─── Source information ───

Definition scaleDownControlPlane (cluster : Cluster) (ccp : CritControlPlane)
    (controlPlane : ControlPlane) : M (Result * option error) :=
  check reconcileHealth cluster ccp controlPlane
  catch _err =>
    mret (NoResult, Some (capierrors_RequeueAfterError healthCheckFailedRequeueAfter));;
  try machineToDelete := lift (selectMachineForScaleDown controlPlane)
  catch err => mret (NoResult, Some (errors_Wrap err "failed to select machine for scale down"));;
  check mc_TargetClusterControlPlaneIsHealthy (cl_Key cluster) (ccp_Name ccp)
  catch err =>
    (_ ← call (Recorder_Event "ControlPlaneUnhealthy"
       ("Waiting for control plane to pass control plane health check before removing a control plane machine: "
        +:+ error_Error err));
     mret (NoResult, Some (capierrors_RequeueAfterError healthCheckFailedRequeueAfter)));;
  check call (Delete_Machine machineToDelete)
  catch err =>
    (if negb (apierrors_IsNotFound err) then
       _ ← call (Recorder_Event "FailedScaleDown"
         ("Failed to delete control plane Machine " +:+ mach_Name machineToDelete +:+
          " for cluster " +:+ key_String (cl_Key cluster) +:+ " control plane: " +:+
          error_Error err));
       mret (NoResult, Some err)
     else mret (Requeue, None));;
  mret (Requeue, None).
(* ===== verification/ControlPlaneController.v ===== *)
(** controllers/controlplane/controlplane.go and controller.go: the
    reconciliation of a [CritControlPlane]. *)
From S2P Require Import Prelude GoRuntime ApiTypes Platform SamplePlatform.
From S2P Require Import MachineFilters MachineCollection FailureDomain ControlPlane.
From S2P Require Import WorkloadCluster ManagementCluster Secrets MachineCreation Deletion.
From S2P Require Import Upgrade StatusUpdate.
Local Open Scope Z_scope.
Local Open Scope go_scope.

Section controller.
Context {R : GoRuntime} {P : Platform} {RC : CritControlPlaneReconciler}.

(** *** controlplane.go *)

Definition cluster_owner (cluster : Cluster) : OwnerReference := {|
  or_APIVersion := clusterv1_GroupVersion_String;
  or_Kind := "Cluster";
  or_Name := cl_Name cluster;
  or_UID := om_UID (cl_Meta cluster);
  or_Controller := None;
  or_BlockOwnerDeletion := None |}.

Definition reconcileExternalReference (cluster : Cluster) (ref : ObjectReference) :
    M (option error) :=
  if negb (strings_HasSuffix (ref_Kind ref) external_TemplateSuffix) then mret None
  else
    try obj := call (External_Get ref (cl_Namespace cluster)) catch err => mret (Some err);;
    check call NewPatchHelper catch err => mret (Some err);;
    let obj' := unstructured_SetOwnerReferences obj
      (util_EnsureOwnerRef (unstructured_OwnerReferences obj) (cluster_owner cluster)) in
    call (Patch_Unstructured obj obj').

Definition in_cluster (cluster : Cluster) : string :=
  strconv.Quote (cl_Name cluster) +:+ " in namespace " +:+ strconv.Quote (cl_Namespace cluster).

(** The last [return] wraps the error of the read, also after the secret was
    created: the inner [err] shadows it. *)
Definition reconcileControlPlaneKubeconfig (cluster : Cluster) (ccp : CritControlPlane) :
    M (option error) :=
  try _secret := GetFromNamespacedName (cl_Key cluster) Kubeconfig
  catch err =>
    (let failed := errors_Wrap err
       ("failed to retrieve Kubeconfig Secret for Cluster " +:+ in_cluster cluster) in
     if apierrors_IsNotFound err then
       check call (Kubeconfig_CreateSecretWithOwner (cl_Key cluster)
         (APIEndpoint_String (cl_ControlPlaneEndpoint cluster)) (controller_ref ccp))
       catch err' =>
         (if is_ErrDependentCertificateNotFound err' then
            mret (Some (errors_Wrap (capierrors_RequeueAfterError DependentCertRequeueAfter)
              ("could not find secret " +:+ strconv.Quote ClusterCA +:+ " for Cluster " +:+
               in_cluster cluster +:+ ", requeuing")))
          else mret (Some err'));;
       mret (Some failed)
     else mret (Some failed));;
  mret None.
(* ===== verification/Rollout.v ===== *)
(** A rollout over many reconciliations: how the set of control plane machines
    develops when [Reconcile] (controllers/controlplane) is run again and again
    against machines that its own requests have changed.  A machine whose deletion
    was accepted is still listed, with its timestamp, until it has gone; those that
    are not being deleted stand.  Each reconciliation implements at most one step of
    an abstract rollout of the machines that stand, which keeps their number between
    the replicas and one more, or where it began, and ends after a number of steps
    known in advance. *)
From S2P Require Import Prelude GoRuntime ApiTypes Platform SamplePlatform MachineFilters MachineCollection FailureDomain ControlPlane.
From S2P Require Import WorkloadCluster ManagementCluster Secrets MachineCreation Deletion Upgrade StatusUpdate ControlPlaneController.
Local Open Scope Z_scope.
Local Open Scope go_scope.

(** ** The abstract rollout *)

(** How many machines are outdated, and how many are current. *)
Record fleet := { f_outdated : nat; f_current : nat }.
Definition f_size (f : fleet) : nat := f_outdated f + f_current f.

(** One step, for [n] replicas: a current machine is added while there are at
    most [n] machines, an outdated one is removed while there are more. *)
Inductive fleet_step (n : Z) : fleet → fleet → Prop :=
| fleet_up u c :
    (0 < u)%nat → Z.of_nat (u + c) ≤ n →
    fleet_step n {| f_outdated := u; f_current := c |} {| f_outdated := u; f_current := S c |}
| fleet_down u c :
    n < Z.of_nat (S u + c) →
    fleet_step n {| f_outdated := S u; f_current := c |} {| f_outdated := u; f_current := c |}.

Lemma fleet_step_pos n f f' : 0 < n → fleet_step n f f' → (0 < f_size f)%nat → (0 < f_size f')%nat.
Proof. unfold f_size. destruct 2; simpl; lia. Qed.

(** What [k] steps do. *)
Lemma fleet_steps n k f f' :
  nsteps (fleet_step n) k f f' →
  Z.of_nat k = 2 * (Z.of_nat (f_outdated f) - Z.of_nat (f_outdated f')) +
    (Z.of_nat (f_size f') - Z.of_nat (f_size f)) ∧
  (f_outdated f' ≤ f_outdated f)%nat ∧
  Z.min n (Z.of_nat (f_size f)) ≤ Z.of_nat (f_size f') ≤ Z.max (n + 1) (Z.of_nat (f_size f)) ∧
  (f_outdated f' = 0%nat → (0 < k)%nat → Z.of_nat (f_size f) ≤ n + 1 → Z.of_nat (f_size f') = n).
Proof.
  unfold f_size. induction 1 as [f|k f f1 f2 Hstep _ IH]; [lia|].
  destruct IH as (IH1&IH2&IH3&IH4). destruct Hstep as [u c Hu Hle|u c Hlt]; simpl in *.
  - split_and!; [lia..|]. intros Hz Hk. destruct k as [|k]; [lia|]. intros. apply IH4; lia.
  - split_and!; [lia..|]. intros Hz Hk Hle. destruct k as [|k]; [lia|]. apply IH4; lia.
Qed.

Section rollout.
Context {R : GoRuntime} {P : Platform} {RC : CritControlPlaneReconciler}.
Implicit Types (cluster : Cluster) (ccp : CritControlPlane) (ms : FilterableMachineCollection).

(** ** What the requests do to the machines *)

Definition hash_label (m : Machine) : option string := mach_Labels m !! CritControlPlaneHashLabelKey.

───

◆ **About this task**:
The required output is the entries from their opening line through the line holding "ApiTypes Platform SamplePlatform.", repeated exactly, with both end lines kept.

◆ **Response below**:
Definition scaleDownControlPlane (cluster : Cluster) (ccp : CritControlPlane)
    (controlPlane : ControlPlane) : M (Result * option error) :=
  check reconcileHealth cluster ccp controlPlane
  catch _err =>
    mret (NoResult, Some (capierrors_RequeueAfterError healthCheckFailedRequeueAfter));;
  try machineToDelete := lift (selectMachineForScaleDown controlPlane)
  catch err => mret (NoResult, Some (errors_Wrap err "failed to select machine for scale down"));;
  check mc_TargetClusterControlPlaneIsHealthy (cl_Key cluster) (ccp_Name ccp)
  catch err =>
    (_ ← call (Recorder_Event "ControlPlaneUnhealthy"
       ("Waiting for control plane to pass control plane health check before removing a control plane machine: "
        +:+ error_Error err));
     mret (NoResult, Some (capierrors_RequeueAfterError healthCheckFailedRequeueAfter)));;
  check call (Delete_Machine machineToDelete)
  catch err =>
    (if negb (apierrors_IsNotFound err) then
       _ ← call (Recorder_Event "FailedScaleDown"
         ("Failed to delete control plane Machine " +:+ mach_Name machineToDelete +:+
          " for cluster " +:+ key_String (cl_Key cluster) +:+ " control plane: " +:+
          error_Error err));
       mret (NoResult, Some err)
     else mret (Requeue, None));;
  mret (Requeue, None).
(* ===== verification/ControlPlaneController.v ===== *)
(** controllers/controlplane/controlplane.go and controller.go: the
    reconciliation of a [CritControlPlane]. *)
From S2P Require Import Prelude GoRuntime ApiTypes Platform SamplePlatform.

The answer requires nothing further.